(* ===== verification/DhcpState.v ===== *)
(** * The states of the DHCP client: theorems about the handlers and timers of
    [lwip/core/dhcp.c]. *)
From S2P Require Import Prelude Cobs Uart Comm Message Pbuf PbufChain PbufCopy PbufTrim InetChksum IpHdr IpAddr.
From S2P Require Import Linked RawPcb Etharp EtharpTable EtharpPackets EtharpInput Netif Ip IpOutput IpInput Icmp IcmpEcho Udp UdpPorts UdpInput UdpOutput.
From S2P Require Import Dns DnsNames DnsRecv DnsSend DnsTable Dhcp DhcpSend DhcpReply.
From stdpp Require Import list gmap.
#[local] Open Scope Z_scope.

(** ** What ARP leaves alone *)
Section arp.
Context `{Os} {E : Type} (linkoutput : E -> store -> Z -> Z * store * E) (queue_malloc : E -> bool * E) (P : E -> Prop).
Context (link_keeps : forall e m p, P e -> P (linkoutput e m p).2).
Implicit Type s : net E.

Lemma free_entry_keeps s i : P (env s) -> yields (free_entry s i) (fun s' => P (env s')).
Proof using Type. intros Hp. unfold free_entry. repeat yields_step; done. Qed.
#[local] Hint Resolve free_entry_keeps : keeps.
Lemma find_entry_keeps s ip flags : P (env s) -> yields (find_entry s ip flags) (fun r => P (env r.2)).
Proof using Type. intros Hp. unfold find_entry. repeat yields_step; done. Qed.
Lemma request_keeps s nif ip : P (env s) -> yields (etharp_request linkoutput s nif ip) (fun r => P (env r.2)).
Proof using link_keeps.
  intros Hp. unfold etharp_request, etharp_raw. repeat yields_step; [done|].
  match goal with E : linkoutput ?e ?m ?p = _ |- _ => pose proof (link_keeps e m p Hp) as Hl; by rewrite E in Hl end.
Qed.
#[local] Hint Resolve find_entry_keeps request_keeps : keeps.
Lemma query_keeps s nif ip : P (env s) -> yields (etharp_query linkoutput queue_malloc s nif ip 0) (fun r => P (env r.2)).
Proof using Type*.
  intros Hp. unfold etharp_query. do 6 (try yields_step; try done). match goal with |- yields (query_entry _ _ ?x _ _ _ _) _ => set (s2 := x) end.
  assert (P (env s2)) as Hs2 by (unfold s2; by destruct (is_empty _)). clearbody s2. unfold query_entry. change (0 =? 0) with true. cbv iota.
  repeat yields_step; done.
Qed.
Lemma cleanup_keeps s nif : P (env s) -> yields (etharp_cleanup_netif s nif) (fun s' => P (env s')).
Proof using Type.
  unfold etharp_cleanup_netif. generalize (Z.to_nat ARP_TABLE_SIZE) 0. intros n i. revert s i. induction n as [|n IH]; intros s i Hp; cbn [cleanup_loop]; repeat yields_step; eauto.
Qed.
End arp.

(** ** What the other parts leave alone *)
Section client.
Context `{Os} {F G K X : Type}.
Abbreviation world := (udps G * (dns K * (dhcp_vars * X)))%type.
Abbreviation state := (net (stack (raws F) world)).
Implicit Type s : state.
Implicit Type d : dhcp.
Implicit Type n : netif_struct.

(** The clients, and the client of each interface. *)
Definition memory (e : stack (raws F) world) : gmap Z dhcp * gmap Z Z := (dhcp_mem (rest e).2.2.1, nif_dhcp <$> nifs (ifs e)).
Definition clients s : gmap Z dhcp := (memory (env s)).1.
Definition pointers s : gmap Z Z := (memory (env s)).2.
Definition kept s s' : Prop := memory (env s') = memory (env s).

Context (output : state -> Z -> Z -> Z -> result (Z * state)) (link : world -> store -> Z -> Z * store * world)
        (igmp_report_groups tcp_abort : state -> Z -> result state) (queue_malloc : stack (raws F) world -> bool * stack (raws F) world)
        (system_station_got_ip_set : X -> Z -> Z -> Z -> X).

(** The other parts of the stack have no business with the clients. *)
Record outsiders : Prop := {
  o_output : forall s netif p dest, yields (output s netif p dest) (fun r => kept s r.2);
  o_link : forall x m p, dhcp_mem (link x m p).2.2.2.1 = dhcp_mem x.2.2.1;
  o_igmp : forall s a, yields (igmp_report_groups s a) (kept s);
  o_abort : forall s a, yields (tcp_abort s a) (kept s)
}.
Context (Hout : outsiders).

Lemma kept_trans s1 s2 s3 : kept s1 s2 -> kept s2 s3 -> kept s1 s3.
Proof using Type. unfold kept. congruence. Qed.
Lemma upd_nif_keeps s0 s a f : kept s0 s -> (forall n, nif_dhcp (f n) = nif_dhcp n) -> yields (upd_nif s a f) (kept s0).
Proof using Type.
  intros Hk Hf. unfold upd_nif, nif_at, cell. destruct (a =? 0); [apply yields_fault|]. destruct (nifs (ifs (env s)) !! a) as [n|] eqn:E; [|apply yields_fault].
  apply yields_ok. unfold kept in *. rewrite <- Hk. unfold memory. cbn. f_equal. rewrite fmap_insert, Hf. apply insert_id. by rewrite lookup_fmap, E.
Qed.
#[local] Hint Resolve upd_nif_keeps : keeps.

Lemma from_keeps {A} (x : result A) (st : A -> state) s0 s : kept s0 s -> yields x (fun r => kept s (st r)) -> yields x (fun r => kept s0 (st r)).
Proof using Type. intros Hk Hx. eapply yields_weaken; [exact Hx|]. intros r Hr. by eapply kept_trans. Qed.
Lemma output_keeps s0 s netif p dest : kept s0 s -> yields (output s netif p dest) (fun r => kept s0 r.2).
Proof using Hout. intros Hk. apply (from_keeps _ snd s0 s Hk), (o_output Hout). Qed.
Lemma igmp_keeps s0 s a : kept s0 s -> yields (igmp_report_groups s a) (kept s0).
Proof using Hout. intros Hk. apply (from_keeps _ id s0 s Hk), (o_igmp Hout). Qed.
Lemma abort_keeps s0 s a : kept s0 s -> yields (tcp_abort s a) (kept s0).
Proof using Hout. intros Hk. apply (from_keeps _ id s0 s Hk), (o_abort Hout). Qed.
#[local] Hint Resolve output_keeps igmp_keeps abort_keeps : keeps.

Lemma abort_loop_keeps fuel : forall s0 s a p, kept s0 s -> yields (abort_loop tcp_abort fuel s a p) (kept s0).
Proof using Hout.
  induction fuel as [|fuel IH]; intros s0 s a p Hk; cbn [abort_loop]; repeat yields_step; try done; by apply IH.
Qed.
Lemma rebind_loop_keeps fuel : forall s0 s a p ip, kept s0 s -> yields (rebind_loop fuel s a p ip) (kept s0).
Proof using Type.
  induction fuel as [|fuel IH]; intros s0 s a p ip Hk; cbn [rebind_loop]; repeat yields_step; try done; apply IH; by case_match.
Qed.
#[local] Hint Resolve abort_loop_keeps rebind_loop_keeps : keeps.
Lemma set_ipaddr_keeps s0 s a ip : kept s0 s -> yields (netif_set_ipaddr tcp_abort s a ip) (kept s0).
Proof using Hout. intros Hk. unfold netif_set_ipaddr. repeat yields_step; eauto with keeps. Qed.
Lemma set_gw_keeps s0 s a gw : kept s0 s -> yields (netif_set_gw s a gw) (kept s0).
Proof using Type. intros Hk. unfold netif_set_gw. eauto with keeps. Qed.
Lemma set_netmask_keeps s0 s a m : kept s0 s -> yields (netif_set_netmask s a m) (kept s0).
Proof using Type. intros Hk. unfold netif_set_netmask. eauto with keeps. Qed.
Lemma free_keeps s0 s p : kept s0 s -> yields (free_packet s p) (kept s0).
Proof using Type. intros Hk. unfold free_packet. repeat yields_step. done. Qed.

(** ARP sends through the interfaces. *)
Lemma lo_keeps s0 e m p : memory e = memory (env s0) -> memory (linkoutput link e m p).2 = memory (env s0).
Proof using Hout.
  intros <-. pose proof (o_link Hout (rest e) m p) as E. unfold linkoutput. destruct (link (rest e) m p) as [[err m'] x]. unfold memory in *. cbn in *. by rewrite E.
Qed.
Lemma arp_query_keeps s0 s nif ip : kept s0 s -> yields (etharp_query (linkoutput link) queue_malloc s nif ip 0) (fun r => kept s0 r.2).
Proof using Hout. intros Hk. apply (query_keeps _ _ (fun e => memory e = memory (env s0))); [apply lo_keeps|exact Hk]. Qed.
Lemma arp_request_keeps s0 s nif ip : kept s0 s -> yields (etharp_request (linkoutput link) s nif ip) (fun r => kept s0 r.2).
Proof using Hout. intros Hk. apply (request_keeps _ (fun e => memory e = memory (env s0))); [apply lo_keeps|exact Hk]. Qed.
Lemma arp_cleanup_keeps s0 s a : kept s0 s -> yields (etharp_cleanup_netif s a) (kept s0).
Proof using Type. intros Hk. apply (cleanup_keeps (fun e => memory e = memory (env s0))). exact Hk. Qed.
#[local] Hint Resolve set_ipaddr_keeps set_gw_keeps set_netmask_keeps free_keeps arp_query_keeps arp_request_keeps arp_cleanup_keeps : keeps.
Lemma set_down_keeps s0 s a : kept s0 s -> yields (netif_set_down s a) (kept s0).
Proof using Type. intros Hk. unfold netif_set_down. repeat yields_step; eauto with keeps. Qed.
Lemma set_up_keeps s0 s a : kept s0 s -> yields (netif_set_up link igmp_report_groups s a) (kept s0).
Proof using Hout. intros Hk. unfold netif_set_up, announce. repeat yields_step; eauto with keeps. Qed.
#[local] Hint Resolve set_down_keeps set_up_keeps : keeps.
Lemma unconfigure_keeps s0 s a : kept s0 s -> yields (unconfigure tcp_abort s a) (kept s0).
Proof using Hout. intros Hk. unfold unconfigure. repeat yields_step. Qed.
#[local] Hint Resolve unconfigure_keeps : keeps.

-- -- --

-- Brief --
Looking at the data above, return every line from the one with "Definition pointers s" down to the one with "Lemma upd_nif_keeps s0", exactly and inclusively.

-- Result of this exercise --
Definition pointers s : gmap Z Z := (memory (env s)).2.
Definition kept s s' : Prop := memory (env s') = memory (env s).

Context (output : state -> Z -> Z -> Z -> result (Z * state)) (link : world -> store -> Z -> Z * store * world)
        (igmp_report_groups tcp_abort : state -> Z -> result state) (queue_malloc : stack (raws F) world -> bool * stack (raws F) world)
        (system_station_got_ip_set : X -> Z -> Z -> Z -> X).

(** The other parts of the stack have no business with the clients. *)
Record outsiders : Prop := {
  o_output : forall s netif p dest, yields (output s netif p dest) (fun r => kept s r.2);
  o_link : forall x m p, dhcp_mem (link x m p).2.2.2.1 = dhcp_mem x.2.2.1;
  o_igmp : forall s a, yields (igmp_report_groups s a) (kept s);
  o_abort : forall s a, yields (tcp_abort s a) (kept s)
}.
Context (Hout : outsiders).

Lemma kept_trans s1 s2 s3 : kept s1 s2 -> kept s2 s3 -> kept s1 s3.
Proof using Type. unfold kept. congruence. Qed.
Lemma upd_nif_keeps s0 s a f : kept s0 s -> (forall n, nif_dhcp (f n) = nif_dhcp n) -> yields (upd_nif s a f) (kept s0).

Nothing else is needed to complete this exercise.